• What is being asked
Return only this: the line with "-62135596800000 <= ms < 253402300800000." and all the lines that follow it below, through the final one, exactly as they are.

• Records shown
┄┄┄┄┄┄┄┄┄┄┄┄┄┄┄┄┄┄┄┄

(** When the log sheet cannot be opened, [start] reports [Failed] and goes
    on to [shutdown], which begins by writing to the log sheet that is not
    there. *)
Lemma start_without_logsheet (flags : ExitFlags) (s : Startup)
    (e : Exception) :
  openLogsheet s = Throw e -> isErrorException e = true ->
  sentToDistributor (fst (start flags s)) = [TaskStatus.Failed]
  /\ exists crash : Exception,
       snd (start flags s) = Uncaught crash
       /\ isErrorException crash = false.
Proof.
  intros Hlog Herr. unfold start. rewrite Hlog, Herr.
  split; [reflexivity|]. eexists. split; reflexivity.
Qed.

(** X18.  When Task-0 answers a request with the command [Exit], [QuickExit]
    or [TermExit], the request loop ends and returns the status it had: the
    pass has sent Task-0 the [OK] of its request and nothing else, the
    workers are sent SIGINT for [QuickExit] and SIGKILL for [TermExit], and
    [start] goes on to shut down with the reason of that status, which is
    "Normal end" with the final status [OK] when no job termination was
    requested before.  The command sets no exit flag: after a [TermExit]
    command [shutdown] still turns to the workers it has just killed. *)
Theorem start_ended_by_command (flags seen : ExitFlags) (s : Startup)
    (pre rest : list Round) (r : Round) (evs evw : list Event)
    (status : TaskStatus.t) (c : TaskCommand.t) :
  openLogsheet s = Ok tt ->
  (startupFlag s =? status_int TaskStatus.Failed) = false ->
  performInitialization s = Ok tt ->
  startWorkers (workerStarts s) = (evw, None) ->
  (workersStarted s =? 0) = false ->
  rounds s = pre ++ r :: rest ->
  afterRounds flags TaskStatus.OK pre = Some (evs, seen, status) ->
  localExit (raise seen (r_raised r)) = None ->
  to_enum_command (taskCommand r) = Some c ->
  c = TaskCommand.Exit \/ c = TaskCommand.QuickExit
  \/ c = TaskCommand.TermExit ->
  let flags' := raise seen (r_raised r) in
  let closed := shutdown flags' status (shutdownReason status) (closing s) in
  let pass :=
    [LogMessage "Asking for work package"; AskForWorkPackage]
      ++ broadcastFor c in
  start flags s = (started evw ++ evs ++ pass ++ fst closed, snd closed)
  /\ sentToDistributor pass = [TaskStatus.OK]
  /\ (pre = [] -> shutdownReason status = "Normal end"%string)
  /\ (TermExit (raise flags' (c_raised (closing s))) = false ->
      0 < workerCount (closing s) ->
      In (LogMessage "Stopping workers") (fst closed)).
Proof.
  intros Hlog Hflag Hinit Hstarts Hworkers Hrounds Hpre Hexit Hcmd Hc
    flags' closed pass.
  subst flags' pass. split; [|split; [|split]].
  - unfold start. rewrite Hlog, Hflag, Hinit, Hstarts, Hworkers.
    unfold requestWorkPackages. rewrite Hrounds.
    rewrite (requestLoop_app pre (r :: rest) _ _ _ _ _ Hpre).
    cbn [requestLoop]. unfold round. rewrite Hexit, Hcmd.
    destruct Hc as [-> | [-> | ->]]; cbn [broadcastFor app];
      fold closed; destruct closed as [evc e]; cbn [fst snd];
      unfold started; cbn [app]; rewrite <- ?app_assoc; reflexivity.
  - destruct Hc as [-> | [-> | ->]]; reflexivity.
  - intros ->. cbn [afterRounds] in Hpre. injection Hpre as _ _ <-.
    reflexivity.
  - intros Hterm Hcount. unfold closed, shutdown. rewrite Hterm.
    destruct (Z.ltb_spec 0 (workerCount (closing s))) as [_|Hle]; [|lia].
    cbn [negb andb]. destruct (stopWorkers _ _) as [ev [e|]].
    + right. left. reflexivity.
    + destruct (performShutdown (closing s)) as [u|e];
        [|destruct (isErrorException e)]; right; left; reflexivity.
Qed.
(** * Smart-Event: notification fan-out, audience resolution and registration

    A shallow embedding of the Cloud Functions of [functions/src/index.ts]
    (event triggers, the reminder sweep, the user administration callables and
    the audience helper) and of the registration and feedback operations of
    [src/lib/firestore.ts], with the properties of the specification stated
    and settled against them.

    Documents are records, collections are finite maps from document ids to
    documents, and every handler is a computation in a small state-and-error
    monad over the store, the console and the faults the platform may raise. *)

From Stdlib Require Import ZArith.
From stdpp Require Import gmap strings list fin_maps pretty.

Local Open Scope string_scope.
Local Open Scope Z_scope.
Local Open Scope list_scope.

(** ** JavaScript values the code inspects *)

Module Js.

(** Truthiness of an optional string field: [undefined], [null] and the
    empty string are falsy, every other string is truthy. *)
Definition truthy (v : option string) : bool :=
  match v with
  | Some s => negb (String.eqb s EmptyString)
  | None => false
  end.

(** [a !== b] on primitive strings compares the characters. *)
Definition strict_neq_string (a b : string) : bool := negb (String.eqb a b).

(** A field that may be missing from an object, be [null], or hold a value. *)
Inductive Field (A : Type) : Type :=
| Absent
| Null
| Val (a : A).
Arguments Absent {A}.
Arguments Null {A}.
Arguments Val {A} a.

Definition is_absent {A} (f : Field A) : bool :=
  match f with Absent => true | _ => false end.

(** Error codes of [functions.https.HttpsError] used by the callables. *)
Inductive HttpsCode := unauthenticated | permission_denied | invalid_argument | internal.

(** [ErrorCode] of the client library. *)
Inductive ErrorCode :=
| UNAUTHORIZED | FORBIDDEN | NOT_FOUND | ALREADY_EXISTS | INVALID_INPUT | INTERNAL_ERROR.

(** Values that can be thrown: the two error classes of the repository and
    any other error raised by the platform, each with its [message]. *)
Inductive Error :=
| HttpsError (code : HttpsCode) (message : string)
| AppError (code : ErrorCode) (message : string) (statusCode : Z)
| PlatformError (message : string).

Definition message_of (e : Error) : string :=
  match e with
  | HttpsError _ m => m
  | AppError _ m _ => m
  | PlatformError m => m
  end.

(** [error instanceof AppError] *)
Definition instanceof_AppError (e : Error) : bool :=
  match e with AppError _ _ _ => true | _ => false end.

(** The one-character string holding a double quote. *)
Definition dquote : string := String (Ascii.ascii_of_nat 34) EmptyString.

(** [s || d] on strings. *)
Definition or_default (s d : string) : string :=
  if String.eqb s EmptyString then d else s.

End Js.

Export Js.

(** ** Documents *)

Inductive UserRole := ADMIN | LECTURER | STUDENT.

Inductive AudienceType := GENERAL | DEPARTMENT | CLASS.

#[global] Instance UserRole_eq_dec : EqDecision UserRole.
Proof. solve_decision. Defined.

#[global] Instance AudienceType_eq_dec : EqDecision AudienceType.
Proof. solve_decision. Defined.

(** [{ type, value? }] *)
Record TargetAudience := {
  ta_type : AudienceType;
  ta_value : option string
}.

(** A Firestore timestamp: seconds since the epoch and a nanosecond part. *)
Record Timestamp := {
  seconds : Z;
  nanoseconds : Z
}.

#[global] Instance Timestamp_eq_dec : EqDecision Timestamp.
Proof. solve_decision. Defined.

(** Firestore orders timestamps by seconds, then by nanoseconds. *)
Definition ts_leb (a b : Timestamp) : bool :=
  (seconds a <? seconds b) || ((seconds a =? seconds b) && (nanoseconds a <=? nanoseconds b)).

(** The instant of a timestamp in nanoseconds, and the timestamps whose
    nanosecond part is in range. *)
Definition ts_nanos (t : Timestamp) : Z := seconds t * 1000000000 + nanoseconds t.

Definition ts_valid (t : Timestamp) : Prop := 0 <= nanoseconds t < 1000000000.

(** The instants, in milliseconds, the [Timestamp] class accepts (years 1
    to 9999); [Timestamp_fromMillis] below is its conversion of such an
    instant. *)
Definition timestamp_range (ms : Z) : Prop :=
  -62135596800000 <= ms < 253402300800000.

(** [Timestamp.fromMillis], which [Timestamp.now] and [Timestamp.fromDate]
    go through. *)
Definition Timestamp_fromMillis (ms : Z) : Timestamp :=
  {| seconds := ms / 1000; nanoseconds := (ms - (ms / 1000) * 1000) * 1000000 |}.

┄┄┄┄┄┄┄┄┄┄┄┄┄┄┄┄┄┄┄┄

• Answer space
  -62135596800000 <= ms < 253402300800000.

(** [Timestamp.fromMillis], which [Timestamp.now] and [Timestamp.fromDate]
    go through. *)
Definition Timestamp_fromMillis (ms : Z) : Timestamp :=
  {| seconds := ms / 1000; nanoseconds := (ms - (ms / 1000) * 1000) * 1000000 |}.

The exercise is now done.